Your goal: Exactly the lines from the top of the records below through the one containing "intros Hq Hn." must be set down, with no line added or dropped.

[Saved data entries]
(** A frame that no copied area has is not in the child. *)
Lemma child_absent q : 0 < strong_count w q -> (forall v a, area_at (areas vs) v = Some a -> direct_clone (area_type a) = false -> data_frames a !! v <> Some q) ->
  strong_count forked_world q = strong_count w q.
Proof.
  intros Hq Hn. rewrite forked_count. pose proof (mcount_nonneg (rmap (areas child)) q). destruct (Z.eq_dec (mcount (rmap (areas child)) q) 0) as [E|E]; [lia|]. exfalso.
  assert (0 < mcount (rmap (areas child)) q) as [v Hv]%mcount_pos by lia. rewrite rmap_lookup in Hv by apply (fi_ok _ _ _ _ _ _ Hi).
  apply fork_child_resident in Hv as (a & b & Ha & _ & _ & _ & Hcase). destruct (direct_clone (area_type a)) eqn:Ec; [apply used_fresh in Hcase; lia|]. by apply (Hn v a).
Qed.

(** The child's own frames are referenced once. *)
Lemma child_own_count v a b q : area_at (areas vs) v = Some a -> area_at (areas child) v = Some b -> direct_clone (area_type a) = true -> area_type b = area_type a -> data_frames b !! v = Some q -> strong_count forked_world q = 1.
Proof.
  intros Ha Hb Hcl Ht Hq. pose proof (fi_ok _ _ _ _ _ _ Hi) as Hcok. pose proof Hb as [Hin _]%area_at_Some.
  assert (Hu : q ∈ used) by (rewrite <- Ht in Hcl; by apply (fi_own _ _ _ _ _ _ Hi b v q Hin Hcl)).
  rewrite forked_count, (used_fresh q Hu). rewrite (mcount_unique (rmap (areas child)) v q); [done| |].
  - rewrite rmap_lookup by done. unfold resident. fold child in Hb. rewrite Hb. done.
  - intros v' Hv'. rewrite rmap_lookup in Hv' by done. apply fork_child_resident in Hv' as (a' & b' & Ha' & Hb' & Hf' & Hq' & Hcase).
    destruct (direct_clone (area_type a')) eqn:Ec'.
    + apply area_at_Some in Hb' as [Hin' _]. destruct (forked_bounds a' b' Hf') as (_ & _ & Ht'). apply (fi_inj _ _ _ _ _ _ Hi b' b v' v q); done || congruence.
    + exfalso. pose proof (used_fresh q Hu). assert (Hr : resident (areas vs) v' = Some q) by (unfold resident; by rewrite Ha').
      pose proof (resident_count w s vs v' q Hs fork_areas_ok Hr). pose proof (others_nonneg w s q). lia.
Qed.

(** The parent's entries. *)
Lemma fork_parent_entry v a q f : area_at (areas vs) v = Some a -> data_frames a !! v = Some q -> fk_parent_pt k !! v = Some (mkPTE q f) ->
  if cow_area a then f = parent_flags a else page_table vs !! v = Some (mkPTE q f).
Proof.
  intros Ha Hq. rewrite (fi_ppt _ _ _ _ _ _ Hi). unfold protected. rewrite Ha, (bool_decide_eq_true_2 (is_Some _)), andb_true_r by (by exists q).
  destruct (cow_area a); [|done]. destruct (page_table vs !! v); [|done]. intros [= _ <-]. done.
Qed.

Lemma fork_parent_translate v e : translate (fk_parent_pt k) v = Some e -> exists a q, area_at (areas vs) v = Some a /\ data_frames a !! v = Some q /\ e = mkPTE q (pte_acc e) /\
  fk_parent_pt k !! v = Some (mkPTE q (pte_acc e)).
Proof.
  pose proof (Hw s vs Hs) as [Hvm _ _ _]. intros He. pose proof He as [Hpt Htab]%translate_Some. rewrite (fi_ppt _ _ _ _ _ _ Hi) in Hpt. unfold protected in Hpt.
  assert (Hkeep : page_table vs !! v = Some e -> exists a q, area_at (areas vs) v = Some a /\ data_frames a !! v = Some q /\ q = pte_ppn e).
  { intros H. assert (Ht : translate (page_table vs) v = Some e) by (by apply translate_Some). apply (vo_mapped _ Hvm) in Ht. unfold resident in Ht.
    destruct (area_at (areas vs) v) as [a|]; [|done]. exists a, (pte_ppn e). done. }
  assert (Hex : exists a q, area_at (areas vs) v = Some a /\ data_frames a !! v = Some q /\ q = pte_ppn e).
  { destruct (area_at (areas vs) v) as [a|] eqn:Ea; [|auto]. case_raw_in Hpt E; [|auto]. apply andb_true_iff in E as [_ E%bool_decide_eq_true]. destruct E as [q Hq].
    assert (Hr : resident (areas vs) v = Some q) by (unfold resident; by rewrite Ea). destruct (vo_resident _ Hvm v q Hr) as [f Hf]. rewrite Hf in Hpt. injection Hpt as <-. by exists a, q. }
  destruct Hex as (a & q & Ha & Hq & ->). exists a, (pte_ppn e). destruct e. split_and!; try done. by apply translate_Some in He as [He _].
Qed.

Lemma fork_parent_space : space_ok (strong_count forked_world) parent.
Proof.
  pose proof (Hw s vs Hs) as [Hvm Hat Hso Hse]. pose proof fork_areas_ok as Hok.
  assert (Hview : forall v i, view (fk_parent k) v = Some i -> exists a, area_at (areas vs) v = Some a /\ i = page_info (fork_parent a) v).
  { intros v i. unfold view. rewrite fork_parent_at. destruct (area_at (areas vs) v) as [a|]; [|done]. intros [= <-]. by exists a. }
  assert (Hfl : forall v a, grants (page_info (fork_parent a) v) (parent_flags a) /\ serves (page_info (fork_parent a) v) (parent_flags a) /\ acc_w (parent_flags a) = false).
  { intros v a. assert (parent_flags a = parent_flags (fork_parent a)) as -> by (unfold parent_flags; by destruct (fork_parent_same a) as (_ & -> & _)). apply parent_flags_ok. }
  assert (Hcl : forall v a q, area_at (areas vs) v = Some a -> data_frames a !! v = Some q -> cow_area a = false -> shared_area a = false -> strong_count w q = 1 -> strong_count forked_world q = 1).
  { intros v a q Ha Hq C1 C2 C3. rewrite <- C3. assert (Hr : resident (areas vs) v = Some q) by (unfold resident; by rewrite Ha).
    apply child_absent; [lia|]. intros v' a' Ha' Hd' Hq'. destruct (sole_unique w s vs v q Hs Hok Hr C3) as [_ Hun].
    assert (v' = v) as -> by (apply Hun; unfold resident; by rewrite Ha'). unfold cow_area in C1. rewrite C2 in C1. assert (a' = a) as -> by congruence. by rewrite Hd' in C1. }
  split; [split|..]; cbn [parent areas page_table].
  - apply fork_parent_areas_ok.
  - intros v q Hq. rewrite fork_parent_resident in Hq. destruct (vo_resident _ Hvm v q Hq) as [f Hf]. rewrite (fi_ppt _ _ _ _ _ _ Hi). unfold protected.
    destruct (area_at (areas vs) v); [|by exists f]. case_if; [|by exists f]. rewrite Hf. cbn. by eexists.
  - intros v e He. apply fork_parent_translate in He as (a & q & Ha & Hq & -> & _). rewrite fork_parent_resident. unfold resident. by rewrite Ha.
  - intros v e i He Hv. pose proof He as (a & q & Ha & Hq & Ee & Hpt)%fork_parent_translate. destruct (Hview v i Hv) as (a' & Ha' & ->). assert (a' = a) as -> by congruence.
    pose proof (fork_parent_entry v a q _ Ha Hq Hpt) as Hcase. destruct (cow_area a) eqn:Ec; [rewrite Hcase; apply Hfl|].
    assert (Hfp : fork_parent a = a) by (unfold fork_parent; by rewrite Ec). rewrite Hfp. apply (vo_access _ Hvm v e); [|unfold view; by rewrite Ha].
    apply translate_Some in He as [_ He]. apply translate_Some. split; [|done]. by rewrite Ee.
  - rewrite (fi_parent _ _ _ _ _ _ Hi). apply Forall_map. eapply Forall_impl; [exact Hat|]. intros a. apply fork_parent_attr.
  - intros v i q Hv Hq Hsh. destruct (Hview v i Hv) as (a & Ha & ->). cbn in Hq. rewrite shared_page_area in Hsh. destruct (fork_parent_same a) as (E1 & E2 & _ & E4 & _). rewrite E1 in Hq. rewrite E4 in Hsh.
    cbn. rewrite E2. assert (Hva : view (areas vs) v = Some (page_info a v)) by (unfold view; by rewrite Ha). destruct (Hso v _ q Hva Hq Hsh) as [S1 S2]. cbn in S1. split.
    + intros Hwr Hcw. destruct (cow_area a) eqn:Ec; [by rewrite fork_parent_cow in Hcw|]. apply (Hcl v a q); try done. apply S1; [done|]. unfold fork_parent in Hcw. by rewrite Ec in Hcw.
    + intros e He Hwr. pose proof He as (a' & q' & Ha' & Hq' & Ee & Hpt)%fork_parent_translate. assert (a' = a) as -> by congruence. assert (q' = q) as -> by congruence.
      pose proof (fork_parent_entry v a q _ Ha Hq Hpt) as Hcase. destruct (cow_area a) eqn:Ec; [rewrite Hcase in Hwr; destruct (Hfl v a) as (_ & _ & Hno); congruence|].
      apply (Hcl v a q); try done. apply (S2 e); [|done]. apply translate_Some in He as [_ He]. apply translate_Some. split; [|done]. by rewrite Ee.
  - intros v i q f Hv Hq Hpt. destruct (Hview v i Hv) as (a & Ha & ->). cbn in Hq. destruct (fork_parent_same a) as (E1 & E2 & _). rewrite E1 in Hq.
    pose proof (fork_parent_entry v a q f Ha Hq Hpt) as Hcase. destruct (cow_area a) eqn:Ec; [rewrite Hcase; apply Hfl|].
    cbn. rewrite E2. apply (Hse v (page_info a v) q f); [unfold view; by rewrite Ha|done|done].
Qed.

Expected answer:
(** A frame that no copied area has is not in the child. *)
Lemma child_absent q : 0 < strong_count w q -> (forall v a, area_at (areas vs) v = Some a -> direct_clone (area_type a) = false -> data_frames a !! v <> Some q) ->
  strong_count forked_world q = strong_count w q.
Proof.
  intros Hq Hn. rewrite forked_count. pose proof (mcount_nonneg (rmap (areas child)) q). destruct (Z.eq_dec (mcount (rmap (areas child)) q) 0) as [E|E]; [lia|]. exfalso.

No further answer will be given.